How many lines in these records hold the string "that"? Reply with the number alone.

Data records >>
________________________

(** X4: [clean_text] returns the empty string exactly when its input is
    empty or consists of whitespace only. *)
Theorem clean_text_empty_iff (text : str) :
  clean_text text = [] <-> forallb isspace text = true.
Proof.
  assert (V : filter visible (clean_text text) = filter visible text).
  { rewrite clean_text_steps, strip_visible, squeeze_visible.
    apply collapse_blank_visible. }
  split; intros H.
  - apply filter_visible_nil. now rewrite <- V, H.
  - destruct (clean_text_normal text) as (_ & _ & Ht).
    rewrite (filter_visible_spaces _ H) in V. apply filter_visible_nil in V.
    rewrite <- Ht. unfold strip, lstrip. now rewrite (dropwhile_all _ _ V).
Qed.

(** X5: [clean_text] never makes a text longer. *)
Theorem clean_text_length (text : str) :
  (List.length (clean_text text) <= List.length text)%nat.
Proof.
  rewrite clean_text_steps.
  pose proof (strip_length (squeeze (re_sub re_blank_lines [NL; NL] text))).
  pose proof (squeeze_length (re_sub re_blank_lines [NL; NL] text)).
  pose proof (collapse_blank_length text). lia.
Qed.

(** X6: every question the extractor returns has more than ten characters,
    has no whitespace at either end, and does not begin with a hyphen, a
    bullet, a digit or a dot. *)
Theorem extract_question_shape (unicode_lower : str -> str)
  (unicode_decimal : char -> bool) (analysis_text : str) :
  Forall (fun q =>
            (10 < List.length q)%nat
            /\ strip q = q
            /\ exists c t, q = c :: t /\ bullet_class unicode_decimal c = false)
         (extract_questions_from_analysis unicode_lower unicode_decimal
            analysis_text).
Proof.
  unfold extract_questions_from_analysis.
  set (Q := fun q : str =>
              (10 < List.length q)%nat
              /\ strip q = q
              /\ exists c t, q = c :: t
                             /\ bullet_class unicode_decimal c = false).
  assert (HF : Forall Q fallback_questions).
  { repeat constructor; vm_compute; try lia; eexists; eexists;
      (split; [reflexivity | reflexivity]). }
  assert (HC : Forall Q (collected_questions unicode_lower unicode_decimal
                           analysis_text)).
  { unfold collected_questions, scan_lines.
    apply scan_questions_invariant; [|constructor].
    intros line _ Hlen.
    destruct (question_shape unicode_decimal line) as [Hs [E|Hc]].
    - rewrite E in Hlen. simpl in Hlen. lia.
    - repeat split; assumption. }
  cbv zeta. destruct (collected_questions _ _ _) as [|q qs];
    now apply Forall_firstn.
Qed.

(** X7: the extractor does not rewrite questions: unless it falls back to
    the fixed list, each question it returns is a contiguous part of one
    line of the analysis text. *)
Theorem extract_questions_verbatim (unicode_lower : str -> str)
  (unicode_decimal : char -> bool) (analysis_text : str) :
  extract_questions_from_analysis unicode_lower unicode_decimal analysis_text
  = fallback_questions
  \/ Forall (fun q =>
               exists line a b,
                 In line (split_on NL analysis_text) /\ line = a ++ q ++ b)
            (extract_questions_from_analysis unicode_lower unicode_decimal
               analysis_text).
Proof.
  unfold extract_questions_from_analysis.
  assert (HC : Forall (fun q =>
                         exists line a b,
                           In line (split_on NL analysis_text)
                           /\ line = a ++ q ++ b)
                      (collected_questions unicode_lower unicode_decimal
                         analysis_text)).
  { unfold collected_questions, scan_lines.
    apply scan_questions_invariant; [|constructor].
    intros line Hl _.
    destruct (question_verbatim unicode_decimal line) as (a & b & E).
    now exists line, a, b. }
  cbv zeta. destruct (collected_questions _ _ _) as [|q qs].
  - now left.
  - right. now apply Forall_firstn.
Qed.
(** * movie-recommender: the recommendation pipeline of [server/server.js]

    A shallow embedding of the server's query-synthesis and
    result-refinement pipeline, and the properties its specification
    states about it.

    Conventions of the embedding.
    - A JavaScript string is a [string]; each [ascii] stands for one
      UTF-16 code unit below 256 (the Latin-1 range).  Inside that range
      white space, line terminators, case mapping and percent-encoding
      follow ECMAScript exactly; code units from 256 up are not
      representable.
    - JSON data is a [value]; a number is an integer of magnitude below
      10^21, which JavaScript prints in plain decimal (catalog ids,
      integer bounds; the instruction to the model asks for fractional
      bounds as strings).
    - An awaited remote call is a question asked to a [World]; the calls
      made so far are recorded in a trace, newest first, and the answer
      of the world may depend on that trace.
    - A function whose JavaScript body can raise returns an [option];
      [None] is the raised exception. *)

From Stdlib Require Import String Ascii List ZArith NArith Bool Lia.
From Stdlib Require Import DecimalString.
Import ListNotations.
Local Open Scope list_scope.
Local Open Scope string_scope.

(* ================================================================== *)
(** * Strings *)
(* ================================================================== *)

Module Str.

Definition code (c : ascii) : N := N_of_ascii c.

Definition LF : ascii := ascii_of_N 10.
Definition DQ : ascii := ascii_of_N 34.
Definition backtick : ascii := "`"%char.
Definition slash : ascii := "/"%char.

(** ECMAScript LineTerminator, below 256: LF and CR. *)
Definition is_line_terminator (c : ascii) : bool :=
  (code c =? 10)%N || (code c =? 13)%N.

(** ECMAScript WhiteSpace and LineTerminator, below 256: what [\s]
    matches and what [trim] removes. *)
Definition is_space (c : ascii) : bool :=
  (code c =? 9)%N || (code c =? 11)%N || (code c =? 12)%N ||
  (code c =? 32)%N || (code c =? 160)%N || is_line_terminator c.

Fixpoint all_space (s : string) : bool :=
  match s with
  | EmptyString => true
  | String c t => is_space c && all_space t
  end.

Definition is_empty (s : string) : bool :=
  match s with EmptyString => true | _ => false end.

(** [String.prototype.trimStart]. *)
Fixpoint trimStart (s : string) : string :=
  match s with
  | EmptyString => EmptyString
  | String c t => if is_space c then trimStart t else s
  end.

(** [String.prototype.trimEnd]. *)
Fixpoint trimEnd (s : string) : string :=
  match s with
  | EmptyString => EmptyString
  | String c t =>
      let t' := trimEnd t in
      if is_space c && is_empty t' then EmptyString else String c t'
  end.

(** [String.prototype.trim]. *)
Definition trim (s : string) : string := trimEnd (trimStart s).

(** [String.prototype.toLowerCase] on one code unit below 256. *)
Definition lower_char (c : ascii) : ascii :=
  let n := code c in
  if ((65 <=? n) && (n <=? 90))%N then ascii_of_N (n + 32)
  else if ((192 <=? n) && (n <=? 222) && negb (n =? 215))%N
       then ascii_of_N (n + 32)
  else c.

Fixpoint toLowerCase (s : string) : string :=
  match s with
  | EmptyString => EmptyString
  | String c t => String (lower_char c) (toLowerCase t)
  end.

(** [s.split(sep)] for a one-character separator. *)
Fixpoint split (sep : ascii) (s : string) : list string :=
  match s with
  | EmptyString => [EmptyString]
  | String c t =>
      if Ascii.eqb c sep then EmptyString :: split sep t
      else match split sep t with
           | [] => [String c EmptyString]
           | h :: r => String c h :: r
           end
  end.

(** Does [p] start [s]?  When it does, what follows it. *)
Fixpoint strip_prefix (p s : string) : option string :=
  match p with
  | EmptyString => Some s
  | String a p' =>
      match s with
      | EmptyString => None
      | String b s' => if Ascii.eqb a b then strip_prefix p' s' else None
      end
  end.

(** Does [p] occur in [s]? *)
Fixpoint occurs (p s : string) : bool :=
  match strip_prefix p s with
  | Some _ => true
  | None => match s with
            | EmptyString => false
            | String _ t => occurs p t
            end
  end.

(** ** [encodeURIComponent] *)

Definition is_unreserved (c : ascii) : bool :=
  let n := code c in
  ((65 <=? n) && (n <=? 90) || (97 <=? n) && (n <=? 122) ||
   (48 <=? n) && (n <=? 57) ||
   (n =? 45) || (n =? 95) || (n =? 46) || (n =? 33) || (n =? 126) ||
   (n =? 42) || (n =? 39) || (n =? 40) || (n =? 41))%N.

Definition hex_digit (n : N) : ascii :=
  if (n <? 10)%N then ascii_of_N (48 + n) else ascii_of_N (55 + n).
(** * The vSphere source adapter: resume position, dispatch and checkpointing

    A shallow embedding of [pkg/vsphere/adapter.go]: the checkpoint resolver
    [getBeginFromCheckpoint], the batch dispatcher [sendEvents], the poll
    loop [readEvents] and its caller [run].

    The collaborators the adapter talks to (vCenter, the CloudEvents sink,
    the key/value store, the clock) are not part of the adapter.  They are
    modelled at their interface: what they answer is supplied by the
    environment, what the adapter does with the answer is the code's. *)

From Stdlib Require Import ZArith Lia.
From stdpp Require Import base option list strings gmap pretty.

Local Open Scope Z_scope.

(** ** Machine integers *)

(** Go's [int64] arithmetic wraps around (two's complement). *)
Definition min_int64 : Z := - 2 ^ 63.
Definition max_int64 : Z := 2 ^ 63 - 1.

Definition wrap64 (z : Z) : Z := (z + 2 ^ 63) mod 2 ^ 64 - 2 ^ 63.

Definition int64_range (z : Z) : Prop := min_int64 <= z <= max_int64.

(** ** Package [time] *)

Module time.

(** A [Duration] is an [int64] count of nanoseconds. *)
Abbreviation Duration := Z (only parsing).

Definition Nanosecond : Duration := 1.
Definition Second : Duration := 1000000000.

(** [d * k] on durations is [int64] multiplication. *)
Definition mul (d k : Duration) : Duration := wrap64 (d * k).

(** A [Time] is an instant with nanosecond precision.  It is represented
    by the number of nanoseconds elapsed since the zero time, January 1,
    year 1, 00:00:00 UTC; the representable range is taken unbounded. *)
Abbreviation Time := Z (only parsing).

Definition zero : Time := 0.

(** Seconds from January 1, year 1 to January 1, 1970. *)
Definition unixToInternal : Z := (1969 * 365 + 1969 / 4 - 1969 / 100 + 1969 / 400) * 86400.

(** [t.IsZero()] *)
Definition IsZero (t : Time) : bool := bool_decide (t = zero).

(** [t.Add(d)] *)
Definition Add (t : Time) (d : Duration) : Time := t + d.

(** [t.Unix()]: whole seconds since January 1, 1970 UTC. *)
Definition Unix (t : Time) : Z := t `div` Second - unixToInternal.

(** [time.Unix(sec, nsec)] *)
Definition FromUnix (sec nsec : Z) : Time := (sec + unixToInternal) * Second + nsec.

(** [t.Before(u)] and friends are the order of instants. *)
Definition Before (t u : Time) : Prop := t < u.
Definition NotBefore (t u : Time) : Prop := u <= t.

(** The instant [d] before [t], as the specification writes [t - d]. *)
Definition Minus (t : Time) (d : Duration) : Time := t - d.

End time.

(** ** Logging *)

Inductive level := Debug | Info | Warn | Error.

Record entry := Entry { entry_level : level; entry_msg : string }.

#[global] Instance level_eq_dec : EqDecision level.
Proof. solve_decision. Defined.

#[global] Instance entry_eq_dec : EqDecision entry.
Proof. solve_decision. Defined.

(** ** The checkpoint *)

(** The fields are those of the struct literal in [readEvents]. *)
Record checkpoint := Checkpoint {
  VCenter : string;
  LastEventKey : Z;                 (* int32 *)
  LastEventType : string;
  LastEventKeyTimestamp : Z;        (* time.Time *)
  CreatedTimestamp : Z              (* time.Time *)
}.

(** [var cp checkpoint]: the zero value. *)
Definition checkpoint_zero : checkpoint :=
  {| VCenter := ""; LastEventKey := 0; LastEventType := "";
     LastEventKeyTimestamp := time.zero; CreatedTimestamp := time.zero |}.

Record CheckpointConfig := {
  MaxAge : Z;                       (* time.Duration *)
  Period : Z                        (* time.Duration *)
}.

(** ** [getBeginFromCheckpoint] *)

Definition msg_data_loss : string :=
  "potential data loss: last event timestamp in checkpoint is older than configured maximum".

(** The function returns the begin time; what it logs is returned with it. *)
Definition getBeginFromCheckpoint (vcTime : Z) (cp : checkpoint) (maxAge : Z)
  : Z * list entry :=
  let begin := vcTime in
  let cpTime := LastEventKeyTimestamp cp in
  if negb (time.IsZero cpTime) then
    let maxTime := time.Add begin (time.mul maxAge (-1)) in
    if bool_decide (time.Unix maxTime > time.Unix cpTime) then
      (maxTime,
       [ Entry Info "found existing checkpoint";
         Entry Warn msg_data_loss;
         Entry Warn "setting begin of event stream" ])
    else
      (cpTime,
       [ Entry Info "found existing checkpoint";
         Entry Info "setting begin of event stream" ])
  else
    (begin,
     [ Entry Info "no valid checkpoint found";
       Entry Info "setting begin of event stream" ]).

(** The resolver of the specification: the begin time alone. *)
Definition resolveBegin (now : Z) (cp : checkpoint) (maxReplayAge : Z) : Z :=
  fst (getBeginFromCheckpoint now cp maxReplayAge).

Definition data_loss_warned (now : Z) (cp : checkpoint) (maxReplayAge : Z) : bool :=
  bool_decide (Entry Warn msg_data_loss ∈ snd (getBeginFromCheckpoint now cp maxReplayAge)).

________________________

Exercise solution >> 2